Statistics 2023 Paper II 50 marks Explain

Q6

(a) Explain the principle of least squares. How it is used in fitting trend in time series analysis ? Explain the fitting of trend for the curve $y=ab^tc^{t^2}$. 15 marks (b) Define stationary time series. How would you test the stationarity of the given time series ? Write the importance of stationary time series. Check the following time series for stationarity. (i) $Y_t = Y_{t-1} + U_t$ (ii) $Y_t = \delta + Y_{t-1} + U_t$ (iii) $Y_t = \delta Y_{t-1} + U_t$ ; $-1 \leq \delta \leq 1$ 15 marks (c) State the different methods of detecting the presence of heteroscedasticity. Explain in brief the Goldfeld-Quandt Test for detecting the presence of heteroscedasticity. Also write the assumption required to apply this test.
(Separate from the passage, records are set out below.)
(** ** Errors *)

Inductive PorkbunError : Type :=
| PbCode (code : string) (err : DnsError)
| PbOther (err : DnsError).

(** [impl From<PorkbunError> for DnsError]. *)
Definition into_dns (e : PorkbunError) : DnsError :=
  match e with PbCode _ err => err | PbOther err => err end.

(** [fn is_api_access_message], [fn truncate] and [fn unquote]. *)
Definition is_api_access_message (message : string) : bool :=
  let lower := to_ascii_lowercase message in
  contains "api access" lower || contains "opted in" lower.

Definition truncate (raw : string) : string :=
  if (String.length raw <=? MAX_ERROR_MESSAGE)%nat then raw
  else take_bytes (find_cut raw MAX_ERROR_MESSAGE) raw +:+ truncated_mark.

Definition unquote (content : string) : string :=
  let trimmed := trim content in
  default trimmed (strip_prefix dquote trimmed ≫= strip_suffix dquote).

Definition subdomain_of (fqdn zone : string) : dns_result string :=
  let! rname := relative_name fqdn zone in
  if (rname =? "@")%string then Ok EmptyString else Ok rname.

Section porkbun.
Context `{X : Ext}.
(** The text of the [serde_json] error for a body that is not a listing. *)
Context (body_error : Json -> string).

(** ** Configuration *)

Definition config_new (api_key secret_api_key : string) : PorkbunConfig :=
  mkPorkbunConfig api_key secret_api_key PORKBUN_API_BASE None DEFAULT_TTL HTTP_TIMEOUT.

Definition with_api_base (c : PorkbunConfig) (base : string) : dns_result PorkbunConfig :=
  let! _ := validate_https_base base PROVIDER in
  Ok (mkPorkbunConfig (api_key c) (secret_api_key c) (trim_end_matches "/" base) (zone_override c) (ttl c)
        (http_timeout c)).

Definition with_zone (c : PorkbunConfig) (zone : string) : dns_result PorkbunConfig :=
  let! _ := validate_zone zone in
  Ok (mkPorkbunConfig (api_key c) (secret_api_key c) (api_base c)
        (Some (to_ascii_lowercase (trim_end_matches dot zone))) (ttl c) (http_timeout c)).

Definition with_ttl (c : PorkbunConfig) (t : Z) : dns_result PorkbunConfig :=
  let! t' := validate_ttl t in
  Ok (mkPorkbunConfig (api_key c) (secret_api_key c) (api_base c) (zone_override c) t' (http_timeout c)).

Definition with_timeout (c : PorkbunConfig) (d : Duration) : PorkbunConfig :=
  mkPorkbunConfig (api_key c) (secret_api_key c) (api_base c) (zone_override c) (ttl c) d.

Definition new (client : Duration -> Duration -> result unit ReqwestError) (c : PorkbunConfig)
  : dns_result PorkbunConfig :=
  let! _ := map_err Http (client (http_timeout c) CONNECT_TIMEOUT) in Ok c.

Definition from_env (client : Duration -> Duration -> result unit ReqwestError)
    (var : string -> option string) : dns_result PorkbunConfig :=
  let! api_key := ok_or (var ENV_API_KEY) (MissingCredentials ENV_API_KEY) in
  let! secret := ok_or (var ENV_SECRET_API_KEY) (MissingCredentials ENV_SECRET_API_KEY) in
  new client (config_new api_key secret).

(** ** Requests *)

Definition resolve_zone (c : PorkbunConfig) (fqdn : string) : sys (dns_result string) :=
  match zone_override c with
  | Some zone => Ret (Ok (trim_end_matches dot zone))
  | None =>
      await? zone := find_zone fqdn in
      try? _ := validate_zone zone in
      Ret (Ok zone)
  end.

Definition retrieve_path (zone subdomain : string) : string :=
  let path := "/dns/retrieveByNameType/" +:+ encode_path zone +:+ "/TXT" in
  if is_empty subdomain then path else path +:+ "/" +:+ encode_path subdomain.

Definition create_path (zone : string) : string := "/dns/create/" +:+ encode_path zone.

Definition delete_path (zone id : string) : string :=
  "/dns/delete/" +:+ encode_path zone +:+ "/" +:+ encode_path id.

(** The error of an envelope that is not a success. *)
Definition envelope_error (path zone : string) (st : Z) (env : Envelope) : PorkbunError :=
  let code := default EmptyString (env_code env) in
  let message := truncate (default "no message"%string (env_message env)) in
  let err :=
    if (code =? CODE_API_ACCESS_DISABLED)%string || is_api_access_message message then
      Auth (PROVIDER +:+ ": API access is not enabled for domain " +:+ zone +:+ "; turn on "
            +:+ dquote +:+ "API Access" +:+ dquote
            +:+ " for it in the Porkbun domain management page (" +:+ message +:+ ")")
    else if existsb (String.eqb code) AUTH_CODES then
      Auth (PROVIDER +:+ " POST " +:+ path +:+ " refused credentials: " +:+ code +:+ ": " +:+ message)
    else if is_empty code then
      Api (PROVIDER +:+ " POST " +:+ path +:+ " returned " +:+ status_text st +:+ ": " +:+ message)
    else
      Api (PROVIDER +:+ " POST " +:+ path +:+ " returned " +:+ status_text st +:+ ": " +:+ code
           +:+ ": " +:+ message) in
  PbCode code err.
For a data on consumption expenditure in relation to income for a cross section of 30 families, after dropping the middle 4 observations, the OLS regression based on the first 13 and the last 13 observations and their associated residual sum of squares are as follows : Regression based on the first 13 observations : $\hat{Y}_i = 3.4094 + 0.6968 X_i$ $(r^2 = 0.8887, RSS_1 = 377.17, df = 11)$ Regression based on the last 13 observations : $\hat{Y}_i = -28.0272 + 0.7941 X_i$ $(r^2 = 0.7681, RSS_2 = 1536.8, df = 11)$ Check the presence of heteroscedasticity for the above given results and write your conclusion. $(F_{(11, 11, 5\%)} = 2.82, F_{(11, 11, 1\%)} = 4.46, F_{(13, 13, 5\%)} = 2.53, F_{(13, 13, 1\%)} = 3.82)$ 20 marks

हिंदी में प्रश्न पढ़ें

(a) न्यूनतम वर्ग के सिद्धांत को समझाइये । काल श्रेणी विश्लेषण में इसका उपयोग प्रवृत्ति समंजन में कैसे किया जाता है ? वक्र $y=ab^tc^{t^2}$ के लिए प्रवृत्ति के समंजन को समझाइए । 15 (b) अनुपन्न काल श्रेणी को परिभाषित कीजिए । एक दी हुई काल श्रेणी की स्थावरता की जाँच (परीक्षण) कैसे करेंगे ? अनुपन्न काल श्रेणी के महत्व को लिखिए । निम्नलिखित काल श्रेणियों की स्थावरता की जाँच कीजिए । (i) $Y_t = Y_{t-1} + U_t$ (ii) $Y_t = \delta + Y_{t-1} + U_t$ (iii) $Y_t = \delta Y_{t-1} + U_t$ ; $-1 \leq \delta \leq 1$ 15 (c) विषम विचलितता (हैट्रोसिडास्टिसिटी) की उपस्थिति का पता लगाने की विभिन्न विधियों को बताइए । विषम विचलितता की उपस्थिति पता लगाने के लिए गोल्डफेल्ड-क्वांड्ट (Goldfeld-Quandt) के परीक्षण को संक्षेप में समझाइए । इस परीक्षण को लागू करने के लिए आवश्यक अभिधारणा भी लिखें । उपभोग व्यय पर डेटा के लिए, जो 30 परिवारों के क्रॉस-सेक्शन की आय से संबंधित है, बीच में 4 अवलोकनों को हटाने के बाद, प्रथम 13 प्रेक्षणों और अंतिम 13 प्रेक्षणों के आधार पर साधारण न्यूनतम वर्ग (ओ.एल.एस.) समाश्रयण और उनके संबद्ध वर्गों का अवशिष्ट योग निम्नांकित है : पहले 13 प्रेक्षणों के आधार पर समाश्रयण : $\hat{Y}_i = 3.4094 + 0.6968 X_i$ $(r^2 = 0.8887, RSS_1 = 377.17, df = \text{स्वतंत्रकोटि} = 11)$ पिछले (या बाद के) 13 प्रेक्षणों के आधार पर समाश्रयण : $\hat{Y}_i = -28.0272 + 0.7941 X_i$ $(r^2 = 0.7681, RSS_2 = 1536.8, \text{स्वतंत्रकोटि (df)} = 11)$ उपरोक्त दिये गये परिणामों के लिए विषम विचलितता की उपस्थिति की जाँच करें और अपना निष्कर्ष लिखें । $(F_{(11, 11, 5\%)} = 2.82, F_{(11, 11, 1\%)} = 4.46, F_{(13, 13, 5\%)} = 2.53, F_{(13, 13, 1\%)} = 3.82)$ 20

Directive word: Explain

This question asks you to explain. The directive word signals the depth of analysis expected, the structure of your answer, and the weight of evidence you must bring.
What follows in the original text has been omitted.